RECORDS SUPPLIED:
Lemma string_app_assoc (a b c : string) : (a ++ b) ++ c = a ++ b ++ c.
Proof.
  induction a as [|x a IH]; [reflexivity|].
  rewrite !app_String. now rewrite IH.
Qed.

Lemma string_app_nil_r (a : string) : a ++ "" = a.
Proof.
  induction a as [|x a IH]; [reflexivity|]. rewrite app_String. now rewrite IH.
Qed.

Lemma mentions_app_l (pre s tok : string) :
  mentions s tok -> mentions (pre ++ s) tok.
Proof.
  intros (a & mid & b & -> & L). exists (pre ++ a), mid, b.
  split; [now rewrite string_app_assoc | exact L].
Qed.

Lemma mentions_app_r (s post tok : string) :
  mentions s tok -> mentions (s ++ post) tok.
Proof.
  intros (a & mid & b & -> & L). exists a, mid, (b ++ post).
  split; [now rewrite !string_app_assoc | exact L].
Qed.

(** A capture, with what follows it in the text: it is made of
    characters of the class only, it has [.m3u8] in it and [http://] or
    [https://] at its start, up to case, and the class ends where it
    ends. *)
Definition capture (m post : string) : Prop :=
  all_chars url_char m = true
  /\ mentions m ".m3u8"
  /\ (exists scheme rest,
        m = scheme ++ rest
        /\ (JS.toLowerCase scheme = "http://"
            \/ JS.toLowerCase scheme = "https://"))
  /\ stops post.

Lemma run_length_split (s : string) :
  exists a b, s = a ++ b /\ String.length a = run_length s
              /\ all_chars url_char a = true /\ stops b.
Proof.
  induction s as [|c s (a & b & E & L & A & S)]; simpl.
  - now exists "", "".
  - destruct (url_char c) eqn:Hc.
    + exists (String c a), b. rewrite app_String, <- E. simpl.
      now rewrite L, Hc, A.
    + exists "", (String c s). simpl. auto.
Qed.

Lemma eat_ci_literal (pat s r : string) :
  all_chars url_char pat = true ->
  eat_ci pat s = Some r ->
  exists mid, s = mid ++ r /\ JS.toLowerCase mid = pat
              /\ all_chars url_char mid = true
              /\ String.length mid = String.length pat.
Proof.
  intros Hpat E. apply eat_ci_spec in E as (mid & -> & L).
  exists mid. split; [reflexivity|]. split; [exact L|]. split.
  - apply all_chars_lower. now rewrite L.
  - now rewrite <- L, toLowerCase_length.
Qed.

Lemma lazy_body_spec (s : string) (n : nat) :
  lazy_body s = Some n ->
  exists m post, s = m ++ post /\ String.length m = n
                 /\ all_chars url_char m = true
                 /\ mentions m ".m3u8" /\ stops post.
Proof.
  revert n. induction s as [|c s IH]; intros n; cbn [lazy_body];
    [discriminate|].
  destruct (url_char c) eqn:Hc; [|discriminate].
  destruct (eat_ci ".m3u8" s) as [rest|] eqn:E.
  - intros [= <-].
    apply (eat_ci_literal ".m3u8" s rest eq_refl) in E
      as (mid & -> & L & A & Len).
    destruct (run_length_split rest) as (a & b & -> & La & Aa & Sb).
    exists (String c (mid ++ a)), b.
    split; [now rewrite app_String, string_app_assoc|].
    split; [simpl; rewrite string_length_app, Len, La; reflexivity|].
    split; [simpl; now rewrite Hc, all_chars_app, A, Aa|].
    split; [|exact Sb].
    now exists (String c ""), mid, a.
  - destruct (lazy_body s) as [k|]; [|discriminate].
    intros [= <-]. destruct (IH k eq_refl) as (m & post & -> & Len & A & M & S).
    exists (String c m), post.
    split; [now rewrite app_String|]. split; [simpl; now rewrite Len|].
    split; [simpl; now rewrite Hc, A|]. split; [|exact S].
    now apply (mentions_app_l (String c "") m).
Qed.

Lemma match_at_spec (s : string) (n : nat) :
  match_at s = Some n ->
  exists m post, s = m ++ post /\ String.length m = n /\ capture m post.
Proof.
  unfold match_at.
  destruct (eat_ci "http" s) as [r|] eqn:E; [|discriminate].
  destruct (after_http r) as [k|] eqn:A; [|discriminate].
  intros [= <-].
  apply (eat_ci_literal "http" s r eq_refl) in E as (h & -> & Lh & Ah & Lenh).
  assert (Hrest : forall k0 j,
    match eat_ci "://" k0 with
    | Some body => option_map (Nat.add 3) (lazy_body body)
    | None => None
    end = Some j ->
    exists sep m post, k0 = sep ++ m ++ post
                       /\ JS.toLowerCase sep = "://"
                       /\ (String.length sep + String.length m = j)%nat
                       /\ all_chars url_char (sep ++ m) = true
                       /\ mentions m ".m3u8" /\ stops post).
  { intros k0 j. destruct (eat_ci "://" k0) as [body|] eqn:E; [|discriminate].
    destruct (lazy_body body) as [jj|] eqn:L; [|discriminate].
    intros [= <-].
    apply (eat_ci_literal "://" k0 body eq_refl) in E
      as (sep & -> & Ls & As & Lens).
    apply lazy_body_spec in L as (m & post & -> & Lenm & Am & M & S).
    exists sep, m, post. rewrite all_chars_app, As, Am, Lens, Lenm.
    repeat split; auto. }
  assert (Hplain : forall j,
    match eat_ci "://" r with
    | Some body => option_map (Nat.add 3) (lazy_body body)
    | None => None
    end = Some j ->
    exists m post, h ++ r = m ++ post
                   /\ String.length m = (4 + j)%nat /\ capture m post).
  { intros j Ej. apply Hrest in Ej as (sep & m & post & -> & Ls & Len & Al & M & S).
    exists (h ++ sep ++ m), post.
    split; [now rewrite !string_app_assoc|].
    split; [rewrite !string_length_app, Lenh; simpl; lia|].
    split; [now rewrite all_chars_app, Ah, Al|].
    split; [now apply mentions_app_l, mentions_app_l|].
    split; [|exact S].
    exists (h ++ sep), m. split; [now rewrite string_app_assoc|].
    left. now rewrite toLowerCase_app, Lh, Ls. }
  unfold after_http in A.
  destruct r as [|c k0]; [now apply Hplain|].
  destruct (Ascii.eqb_spec (JS.lower c) "s") as [Hc|Hc]; [|now apply Hplain].
  destruct (match eat_ci "://" k0 with
            | Some body => option_map (Nat.add 3) (lazy_body body)
            | None => None
            end) as [j|] eqn:Ej; [|now apply Hplain].
  injection A as <-.
  apply Hrest in Ej as (sep & m & post & -> & Ls & Len & Al & M & S).
  exists (h ++ String c (sep ++ m)), post.
  split; [now rewrite !string_app_assoc, !app_String, !string_app_assoc|].
  split; [rewrite string_length_app, Lenh; simpl;
          rewrite string_length_app; lia|].
  assert (Ac : url_char c = true)
    by (apply url_char_lower; rewrite Hc; reflexivity).
  split; [rewrite all_chars_app, Ah; simpl; now rewrite Ac, Al|].
  split; [apply mentions_app_l; apply (mentions_app_l (String c sep) m) in M;
          now rewrite app_String in M|].
  split; [|exact S].
  exists (h ++ String c sep), m.
  split; [now rewrite !string_app_assoc, !app_String|].
  right. rewrite toLowerCase_app, Lh. simpl. now rewrite Hc, Ls.
Qed.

WORK ITEM: What is needed is an exact transcription of every record above.

RESULT OF THIS TASK:
Lemma string_app_assoc (a b c : string) : (a ++ b) ++ c = a ++ b ++ c.
Proof.
  induction a as [|x a IH]; [reflexivity|].
  rewrite !app_String. now rewrite IH.
Qed.

Lemma string_app_nil_r (a : string) : a ++ "" = a.
Proof.
  induction a as [|x a IH]; [reflexivity|]. rewrite app_String. now rewrite IH.
Qed.

Lemma mentions_app_l (pre s tok : string) :
  mentions s tok -> mentions (pre ++ s) tok.
Proof.
  intros (a & mid & b & -> & L). exists (pre ++ a), mid, b.
  split; [now rewrite string_app_assoc | exact L].
Qed.

Lemma mentions_app_r (s post tok : string) :
  mentions s tok -> mentions (s ++ post) tok.
Proof.
  intros (a & mid & b & -> & L). exists a, mid, (b ++ post).
  split; [now rewrite !string_app_assoc | exact L].
Qed.

(** A capture, with what follows it in the text: it is made of
    characters of the class only, it has [.m3u8] in it and [http://] or
    [https://] at its start, up to case, and the class ends where it
    ends. *)
Definition capture (m post : string) : Prop :=
  all_chars url_char m = true
  /\ mentions m ".m3u8"
  /\ (exists scheme rest,
        m = scheme ++ rest
        /\ (JS.toLowerCase scheme = "http://"
            \/ JS.toLowerCase scheme = "https://"))
  /\ stops post.

Lemma run_length_split (s : string) :
  exists a b, s = a ++ b /\ String.length a = run_length s
              /\ all_chars url_char a = true /\ stops b.
Proof.
  induction s as [|c s (a & b & E & L & A & S)]; simpl.
  - now exists "", "".
  - destruct (url_char c) eqn:Hc.
    + exists (String c a), b. rewrite app_String, <- E. simpl.
      now rewrite L, Hc, A.
    + exists "", (String c s). simpl. auto.
Qed.

Lemma eat_ci_literal (pat s r : string) :
  all_chars url_char pat = true ->
  eat_ci pat s = Some r ->
  exists mid, s = mid ++ r /\ JS.toLowerCase mid = pat
              /\ all_chars url_char mid = true
              /\ String.length mid = String.length pat.
Proof.
  intros Hpat E. apply eat_ci_spec in E as (mid & -> & L).
  exists mid. split; [reflexivity|]. split; [exact L|]. split.
  - apply all_chars_lower. now rewrite L.
  - now rewrite <- L, toLowerCase_length.
Qed.

Lemma lazy_body_spec (s : string) (n : nat) :
  lazy_body s = Some n ->
  exists m post, s = m ++ post /\ String.length m = n
                 /\ all_chars url_char m = true
                 /\ mentions m ".m3u8" /\ stops post.
Proof.
  revert n. induction s as [|c s IH]; intros n; cbn [lazy_body];
    [discriminate|].
  destruct (url_char c) eqn:Hc; [|discriminate].
  destruct (eat_ci ".m3u8" s) as [rest|] eqn:E.
  - intros [= <-].
    apply (eat_ci_literal ".m3u8" s rest eq_refl) in E
      as (mid & -> & L & A & Len).
    destruct (run_length_split rest) as (a & b & -> & La & Aa & Sb).
    exists (String c (mid ++ a)), b.
    split; [now rewrite app_String, string_app_assoc|].
    split; [simpl; rewrite string_length_app, Len, La; reflexivity|].
    split; [simpl; now rewrite Hc, all_chars_app, A, Aa|].
    split; [|exact Sb].
    now exists (String c ""), mid, a.
  - destruct (lazy_body s) as [k|]; [|discriminate].
    intros [= <-]. destruct (IH k eq_refl) as (m & post & -> & Len & A & M & S).
    exists (String c m), post.
    split; [now rewrite app_String|]. split; [simpl; now rewrite Len|].
    split; [simpl; now rewrite Hc, A|]. split; [|exact S].
    now apply (mentions_app_l (String c "") m).
Qed.

Lemma match_at_spec (s : string) (n : nat) :
  match_at s = Some n ->
  exists m post, s = m ++ post /\ String.length m = n /\ capture m post.
Proof.
  unfold match_at.
  destruct (eat_ci "http" s) as [r|] eqn:E; [|discriminate].
  destruct (after_http r) as [k|] eqn:A; [|discriminate].
  intros [= <-].
  apply (eat_ci_literal "http" s r eq_refl) in E as (h & -> & Lh & Ah & Lenh).
  assert (Hrest : forall k0 j,
    match eat_ci "://" k0 with
    | Some body => option_map (Nat.add 3) (lazy_body body)
    | None => None
    end = Some j ->
    exists sep m post, k0 = sep ++ m ++ post
                       /\ JS.toLowerCase sep = "://"
                       /\ (String.length sep + String.length m = j)%nat
                       /\ all_chars url_char (sep ++ m) = true
                       /\ mentions m ".m3u8" /\ stops post).
  { intros k0 j. destruct (eat_ci "://" k0) as [body|] eqn:E; [|discriminate].
    destruct (lazy_body body) as [jj|] eqn:L; [|discriminate].
    intros [= <-].
    apply (eat_ci_literal "://" k0 body eq_refl) in E
      as (sep & -> & Ls & As & Lens).
    apply lazy_body_spec in L as (m & post & -> & Lenm & Am & M & S).
    exists sep, m, post. rewrite all_chars_app, As, Am, Lens, Lenm.
    repeat split; auto. }
  assert (Hplain : forall j,
    match eat_ci "://" r with
    | Some body => option_map (Nat.add 3) (lazy_body body)
    | None => None
    end = Some j ->
    exists m post, h ++ r = m ++ post
                   /\ String.length m = (4 + j)%nat /\ capture m post).
  { intros j Ej. apply Hrest in Ej as (sep & m & post & -> & Ls & Len & Al & M & S).
    exists (h ++ sep ++ m), post.
    split; [now rewrite !string_app_assoc|].
    split; [rewrite !string_length_app, Lenh; simpl; lia|].
    split; [now rewrite all_chars_app, Ah, Al|].
    split; [now apply mentions_app_l, mentions_app_l|].
    split; [|exact S].
    exists (h ++ sep), m. split; [now rewrite string_app_assoc|].
    left. now rewrite toLowerCase_app, Lh, Ls. }
  unfold after_http in A.
  destruct r as [|c k0]; [now apply Hplain|].
  destruct (Ascii.eqb_spec (JS.lower c) "s") as [Hc|Hc]; [|now apply Hplain].
  destruct (match eat_ci "://" k0 with
            | Some body => option_map (Nat.add 3) (lazy_body body)
            | None => None
            end) as [j|] eqn:Ej; [|now apply Hplain].
  injection A as <-.
  apply Hrest in Ej as (sep & m & post & -> & Ls & Len & Al & M & S).
  exists (h ++ String c (sep ++ m)), post.
  split; [now rewrite !string_app_assoc, !app_String, !string_app_assoc|].
  split; [rewrite string_length_app, Lenh; simpl;
          rewrite string_length_app; lia|].
  assert (Ac : url_char c = true)
    by (apply url_char_lower; rewrite Hc; reflexivity).
  split; [rewrite all_chars_app, Ah; simpl; now rewrite Ac, Al|].
  split; [apply mentions_app_l; apply (mentions_app_l (String c sep) m) in M;
          now rewrite app_String in M|].
  split; [|exact S].
  exists (h ++ String c sep), m.
  split; [now rewrite !string_app_assoc, !app_String|].
  right. rewrite toLowerCase_app, Lh. simpl. now rewrite Hc, Ls.
Qed.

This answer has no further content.